Sunday, March 05, 2006

First off Constant Reader... what a shite week I have had. That twunt with the voodoo doll and the Acme box of pins has been having a field day at my expense. Strangely what seemed to kick it off was actually the highpoint of the week, namely seeing THE EXONERATED at Riverside Studios with Owen.
The play has been acclaimed in it's off-Broadway and Edinburgh stagings and I can see why. Ten actors seated in a line behind lecterns take turns telling the stories of six real-life cases of innocent people being condemned to death in the US and spending years on Death Row until they were exonerated of all charges and released. more or often than not, to a world that still viewed them with suspicion. The text was based soley on interviews with the parties concerned and court transcripts.

The focal point is the case of Sunny Jacobs, a single mother-of-two whose partner Jessie would sometimes get involved with shady deals which took him away from home. On a trip to Florida his deal went wrong which left him penniless. She drove with the kids to bring him home but the car broke down when she arrived. When the offer came from her parents to wire money, Sunny and Jessie asked an aquaintance of his, ex-con Walter Rhodes, to drive them to the house it was being sent to. On route they pulled into a rest stop followed by two policemen on a routine check. Sunny, in the car, heard gunshots and covered the children,. When she got out of the car she found the policemen dead and Rhodes, holding a gun, shouting at her and Jessie to get into the police car. Rhodes car-jacked an elderly man's car and drove on with the terrified Sunny, children, Jessie and old man. Soon they were stopped by a roadblock where Rhodes was hit by police gunfire. Sunny assumed the police would believe that they were hostages but found herself and Jessie arrested. Rhodes from his hospital bed plea-bargained a deal for a life-sentence while implicating Jesse and Sunny in the shooting. Amazingly on this evidence they were both found guilty and sentenced to death. Sunny and her parents put their faith in the judicial process so never tried to get a different attourney to the court-appointed one. 17 years later she was released after an Appeals court ruled that witness testimony was falsified. But it was too late for Jessie. He had been electrocuted two years before, suffering a horrific death as the chair malfunctioned and it took 13 minutes to kill him.

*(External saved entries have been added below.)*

(** [shutil.move]: into [dst] when [dst] is a directory, onto [dst]
    otherwise; a directory never replaces an existing entry. *)
Definition move (src dst : path) (n : node) : option node :=
  x ← resolve src n;
  let real_dst := if isdir dst n then dst ++ [basename src] else dst in
  if isdir dst n && pathexists real_dst n then None
  else
    match x, resolve real_dst n with
    | Dir _, Some _ => None
    | _, _ => n1 ← store src None n; store real_dst (Some x) n1
    end.

End FS.

(** ** Exceptions and outcomes *)

(** The exceptions the script can meet.  Everything in [exception] derives
    from Python's [Exception]; [OSError] stands for the whole family
    (WindowsError, FileNotFoundError, PermissionError, URLError,
    shutil.Error).  [SystemExit] is raised by [sys.exit] and is not an
    [Exception]. *)
Inductive exception :=
| OSError (msg : string)
| KeyError (key : string)
| BadZipFile (msg : string)
| OtherError (msg : string).

Inductive raised :=
| Exc (e : exception)
| SystemExit (code : Z).

Inductive outcome (A : Type) :=
| Ok (a : A)
| Raise (e : raised).
Arguments Ok {A} a.
Arguments Raise {A} e.

(** [str(e)]. *)
Definition str_exception (e : exception) : string :=
  match e with
  | OSError msg | BadZipFile msg | OtherError msg => msg
  | KeyError key => "'" +:+ key +:+ "'"
  end.

(** The clauses [except Exception], [except WindowsError] and bare [except]. *)
Definition is_Exception (e : raised) : option exception :=
  match e with Exc x => Some x | SystemExit _ => None end.

Definition is_WindowsError (e : raised) : option exception :=
  match e with Exc (OSError msg) => Some (OSError msg) | _ => None end.

Definition is_anything (e : raised) : option raised := Some e.

(** ** The outside world *)

(** [winreg.OpenKey]: the key opens, or the call raises WindowsError
    because the key is absent or because the lookup itself failed. *)
Inductive reg_outcome :=
| KeyOpened
| KeyAbsent
| KeyLookupFailed (msg : string).

(** [subprocess.run]: the child ran and exited, or could not be started. *)
Record completed := { returncode : Z; stdout : string; stderr : string }.

Inductive run_outcome :=
| Exited (r : completed)
| NotStarted (msg : string).

(** One call of the report hook: block number, block size, total size. *)
Definition hook_call : Type := Z * Z * Z.

(** [urllib.request.urlretrieve]: the transfer completes; or it fails
    before the destination file is opened; or it fails after the transfer
    started, leaving what was received in the destination file. *)
Inductive fetch_outcome :=
| Fetched (hooks : list hook_call) (body : payload)
| Refused (err : exception)
| Broken (hooks : list hook_call) (partial : payload) (err : exception).

Record world := {
  IsUserAnAdmin : option Z;        (* [None]: the shell32 call raises *)
  sys_executable : string;
  sys_argv : list string;
  OpenKey : string → reg_outcome;
  retrieve : string → fetch_outcome;
  child : list string → run_outcome;
  operator : string → string;      (* the line typed at each prompt *)
  gettempdir : path;
  mkdtemp_name : string;
  PROGRAMDATA : path;
}.

(** ** Machine state and console trace *)

Inductive event :=
| Print (s : string)
| Write (s : string)
| WriteBar (bar : string) (percent : Q)
| Input (prompt : string)
| Run (argv : list string) (shell : bool)
| ShellExecute (verb file params : string)
| Fetch (url : string) (dest : path).

Record state := {
  fs : node;
  environ : gmap string string;
  cwd : path;
  trace : list event;
}.

Definition set_fs (n : node) (s : state) : state :=
  {| fs := n; environ := environ s; cwd := cwd s; trace := trace s |}.
Definition set_environ (e : gmap string string) (s : state) : state :=
  {| fs := fs s; environ := e; cwd := cwd s; trace := trace s |}.
Definition set_cwd (p : path) (s : state) : state :=
  {| fs := fs s; environ := environ s; cwd := p; trace := trace s |}.
Definition log (e : event) (s : state) : state :=
  {| fs := fs s; environ := environ s; cwd := cwd s; trace := trace s ++ [e] |}.

(** ** The computation monad: state and exceptions *)

Definition M (A : Type) : Type := state → outcome A * state.

Definition ret {A} (a : A) : M A := λ s, (Ok a, s).

Definition bind {A B} (m : M A) (f : A → M B) : M B := λ s,
  match m s with
  | (Ok a, s') => f a s'
  | (Raise e, s') => (Raise e, s')
  end.

Declare Scope M_scope.
Delimit Scope M_scope with M.
Notation "x ← y ; z" := (bind y (λ x, z))
  (at level 20, y at level 100, z at level 200, only parsing) : M_scope.
Notation "x ;; z" := (bind x (λ _, z))
  (at level 100, z at level 200, only parsing, right associativity) : M_scope.

Definition raise {A} (e : raised) : M A := λ s, (Raise e, s).
Definition emit (e : event) : M unit := λ s, (Ok tt, log e s).
Definition get_fs : M node := λ s, (Ok (fs s), s).

(** [try: m except <clause> as e: handler e]. *)
Definition try_except {A E} (m : M A)
    (clause : raised → option E) (handler : E → M A) : M A := λ s,
  match m s with
  | (Ok a, s') => (Ok a, s')
  | (Raise e, s') =>
      match clause e with
      | Some x => handler x s'
      | None => (Raise e, s')
      end
  end.

(** A filesystem call: the new tree, or OSError. *)
Definition fs_call (what : string) (f : node → option node) : M unit := λ s,
  match f (fs s) with
  | Some n => (Ok tt, set_fs n s)
  | None => (Raise (Exc (OSError what)), s)
  end.

(** [for x in l: body x]. *)
Fixpoint for_each {A} (l : list A) (body : A → M unit) : M unit :=
  match l with
  | [] => ret tt
  | x :: r => (body x;; for_each r body)%M
  end.

Definition CR : string := String (ascii_of_nat 13) EmptyString.
Definition LF : string := String (ascii_of_nat 10) EmptyString.
Definition DQ : string := String (ascii_of_nat 34) EmptyString.

(** [os.path.join] on text: a separator is added unless the first part is
    empty or already ends in one. *)
Definition join_text (a b : string) : string :=
  if String.eqb a EmptyString then b
  else if Str.endswith "\"%char a || Str.endswith "/"%char a || Str.endswith ":"%char a
       then a +:+ b
       else a +:+ "\" +:+ b.

(** ** Configuration *)

Definition PROJECT_NAME : string := "code-execution-api".
Definition PROJECT_ZIP_URL : string :=
  "https://github.com/SohamMhatre09/Code-Execution-API/archive/refs/heads/main.zip".
Definition DOCKER_INSTALLER_URL : string :=
  "https://desktop.docker.com/win/stable/Docker%20Desktop%20Installer.exe".
Definition MINICONDA_INSTALLER_URL : string :=
  "https://repo.anaconda.com/miniconda/Miniconda3-latest-Windows-x86_64.exe".
Definition DOCKER_KEY : string := "SOFTWARE\Docker Inc.\Docker Desktop".

(** [int(x)] on a rational: truncation towards zero. *)
Definition Qtrunc (q : Q) : Z := Z.quot (Qnum q) (Z.pos (Qden q)).

(** [readsofar * 100 / totalsize] for a positive [totalsize], exactly. *)
Definition percent_of (readsofar totalsize : Z) : Q :=
  Qmake (readsofar * 100) (Z.to_pos totalsize).

(** ** Zip archives (the part of [zipfile] the installer uses) *)

Module ZipFile.

Definition namelist (members : list (string * string)) : list string :=
  members.*1.

(** Where a member lands below the extraction directory: empty, [.] and
    [..] components of its name are dropped. *)
Definition member_path (name : string) : path :=
  filter (λ c, c ≠ EmptyString ∧ c ≠ "." ∧ c ≠ "..") (Str.split "/"%char name).

Definition extract_member (dir : path) (member : string * string)
    (n : node) : option node :=
  let target := dir ++ member_path member.1 in
  let upperdirs := removelast target in
  n1 ← (if FS.pathexists upperdirs n then Some n else FS.makedirs upperdirs n);
  if Str.endswith "/"%char member.1
  then if FS.isdir target n1 then Some n1 else FS.mkdir target n1
  else FS.write_file target (Text member.2) n1.

Fixpoint extractall (dir : path) (members : list (string * string))
    (n : node) : option node :=
  match members with
  | [] => Some n
  | member :: rest => n1 ← extract_member dir member n; extractall dir rest n1
  end.

End ZipFile.

(** ** The installer *)

Section Installer.

Variable w : world.

Open Scope M_scope.

Definition INSTALL_DIR : path := PROGRAMDATA w ++ ["CodeExecutionAPI"].

(** *** Primitives *)

Definition print (s : string) : M unit := emit (Print s).

Definition input (prompt : string) : M string :=
  emit (Input prompt);; ret (operator w prompt).

Definition subprocess_run (argv : list string) (shell : bool) : M completed :=
  emit (Run argv shell);;
  match child w argv with
  | Exited r => ret r
  | NotStarted msg => raise (Exc (OSError msg))
  end.

Definition os_environ_get (key : string) : M string := λ s,
  match environ s !! key with
  | Some v => (Ok v, s)
  | None => (Raise (Exc (KeyError key)), s)
  end.

Definition os_environ_set (key value : string) : M unit := λ s,
  (Ok tt, set_environ (<[key := value]> (environ s)) s).

Definition os_chdir (p : path) : M unit := λ s,
  if FS.isdir p (fs s) then (Ok tt, set_cwd p s)
  else (Raise (Exc (OSError "chdir")), s).

Definition os_listdir (p : path) : M (list string) := λ s,
  match FS.listdir p (fs s) with
  | Some l => (Ok l, s)
  | None => (Raise (Exc (OSError "listdir")), s)
  end.

Definition os_path_exists (p : path) : M bool :=
  n ← get_fs; ret (FS.pathexists p n).

Definition os_path_isdir (p : path) : M bool :=
  n ← get_fs; ret (FS.isdir p n).

(** [open(p, "w")], the writes, and the close. *)
Definition write_text (p : path) (text : string) : M unit :=
  fs_call "open" (FS.write_file p (Text text)).

(** [tempfile.mkdtemp()]: a new directory below [gettempdir()].  Its name
    is the world's choice; where that name is taken the call raises
    (Python would draw another name). *)
Definition mkdtemp : M path :=
  let d := gettempdir w ++ [mkdtemp_name w] in
  fs_call "mkdtemp" (FS.mkdir d);; ret d.

(** [zipfile.ZipFile(p, 'r')]. *)
Definition ZipFile_open (p : path) : M (list (string * string)) := λ s,
  match FS.resolve p (fs s) with
  | Some (File (Zip members)) => (Ok members, s)
  | Some (File (Text _)) => (Raise (Exc (BadZipFile "File is not a zip file")), s)
  | _ => (Raise (Exc (OSError "open")), s)
  end.

Definition shell32_IsUserAnAdmin : M Z :=
  match IsUserAnAdmin w with
  | Some z => ret z
  | None => raise (Exc (OtherError "IsUserAnAdmin"))
  end.

Definition winreg_OpenKey (key : string) : M unit :=
  match OpenKey w key with
  | KeyOpened => ret tt
  | KeyAbsent => raise (Exc (OSError "The system cannot find the file specified"))
  | KeyLookupFailed msg => raise (Exc (OSError msg))
  end.

(** [urllib.request.urlretrieve(url, filename, reporthook)]. *)
Definition urlretrieve (url : string) (filename : path)
    (reporthook : Z → Z → Z → M unit) : M unit :=
  emit (Fetch url filename);;
  match retrieve w url with
  | Fetched hooks body =>
      fs_call "open" (FS.write_file filename body);;
      for_each hooks (λ h, reporthook h.1.1 h.1.2 h.2)
  | Refused err => raise (Exc err)
  | Broken hooks partial err =>
      fs_call "open" (FS.write_file filename partial);;
      for_each hooks (λ h, reporthook h.1.1 h.1.2 h.2);;
      raise (Exc err)
  end.

(** *** Privilege gate *)

(** The value is an integer; [False] is [0]. *)
Definition is_admin : M Z :=
  try_except shell32_IsUserAnAdmin is_anything (λ _, ret 0%Z).

Definition restart_as_admin : M unit :=
  emit (ShellExecute "runas" (sys_executable w) (Str.join " " (sys_argv w)));;
  raise (SystemExit 0).

Definition print_header (message : string) : M unit :=
  let border := Str.repeat "="%char (String.length message + 4) in
  print (LF +:+ border);;
  print ("  " +:+ message);;
  print (border +:+ LF).

(** *** Remote artifact fetcher *)

Definition report_progress (blocknum blocksize totalsize : Z) : M unit :=
  let readsofar := (blocknum * blocksize)%Z in
  if (0 <? totalsize)%Z then
    let percent := percent_of readsofar totalsize in
    let progress := Qtrunc (percent / 2) in
    emit (WriteBar (CR +:+ "[" +:+ Str.times "#"%char progress
                      +:+ Str.times " "%char (50 - progress) +:+ "]") percent);;
    if (totalsize <=? readsofar)%Z then emit (Write LF) else ret tt
  else
    emit (Write (CR +:+ "Read " +:+ pretty readsofar +:+ " bytes")).

Definition download_file (url : string) (destination : path) : M bool :=
  print ("Downloading from " +:+ url +:+ "...");;
  try_except
    (urlretrieve url destination report_progress;;
     print ("Download completed to " +:+ path_str destination);;
     ret true)
    is_Exception
    (λ e, print ("Error downloading file: " +:+ str_exception e);;
          ret false).

(** *** Prerequisite probes and remediation *)

Definition check_docker_installed : M bool :=
  try_except
    (winreg_OpenKey DOCKER_KEY;; ret true)
    is_WindowsError
    (λ _, ret false).

Definition install_docker : M bool :=
  print_header "Installing Docker Desktop";;
  let temp_dir := gettempdir w in
  let docker_installer := temp_dir ++ ["DockerDesktopInstaller.exe"] in
  ok ← download_file DOCKER_INSTALLER_URL docker_installer;
  if ok then
    print "Running Docker Desktop installer...";;
    result ← subprocess_run [path_str docker_installer; "install"; "--quiet"] false;
    if (returncode result =? 0)%Z then
      print "Docker Desktop installation completed successfully!";;
      ret true
    else
      print ("Docker Desktop installation failed: " +:+ stderr result);;
      print "Please install Docker Desktop manually from https://www.docker.com/products/docker-desktop";;
      input "Press Enter to continue after installing Docker Desktop manually...";;
      ret false
  else ret false.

Sunny's words were movingly interpreted by Stockard Channing, making a welcome return to the London stage, really making Sunny's words hit home. Also the main reason for going was to finally see my Aidan Quinn on stage... 20 years after falling under his spell as 'Des' in DESPERATELY SEEKING SUSAN. He read the words of Kerry Max Cook who has the dubious honour of spending the longest time on Death Row without dying, 20 years incarcerated for the murder of a 21 year old girl - even when all DNA testing pointed to a middle-aged professor she was having an affair with. It was great to see him in his London stage debut. With a cast that also included Delroy Lindo and Matthew Marsh it was a haunting experience.

I so wanted to get Aidan Quinn to sign a portrait still of him from ...SUSAN but when I came out the walking dead autograph collectors were standing in a smelly huddle around the pass door and my heart sank. I slunk off into the night, dejected at not meeting an actor I've liked for 20 years. After that the week was a procession of burst water pipes flooding the kitchen, trains breaking down halfway home, not getting a chance to play my 5 tracks at the Retro, not being able to list on eBay as I couldn't upload listings from the Lister software on my computer... I couldn't even find anything in HMV that I particularly wanted when I went on a retail therapy appointment.

Come back soon Aidan.... *sigh*

1 comment:

Owen said...

Those autograph hunters have a lot to answer for!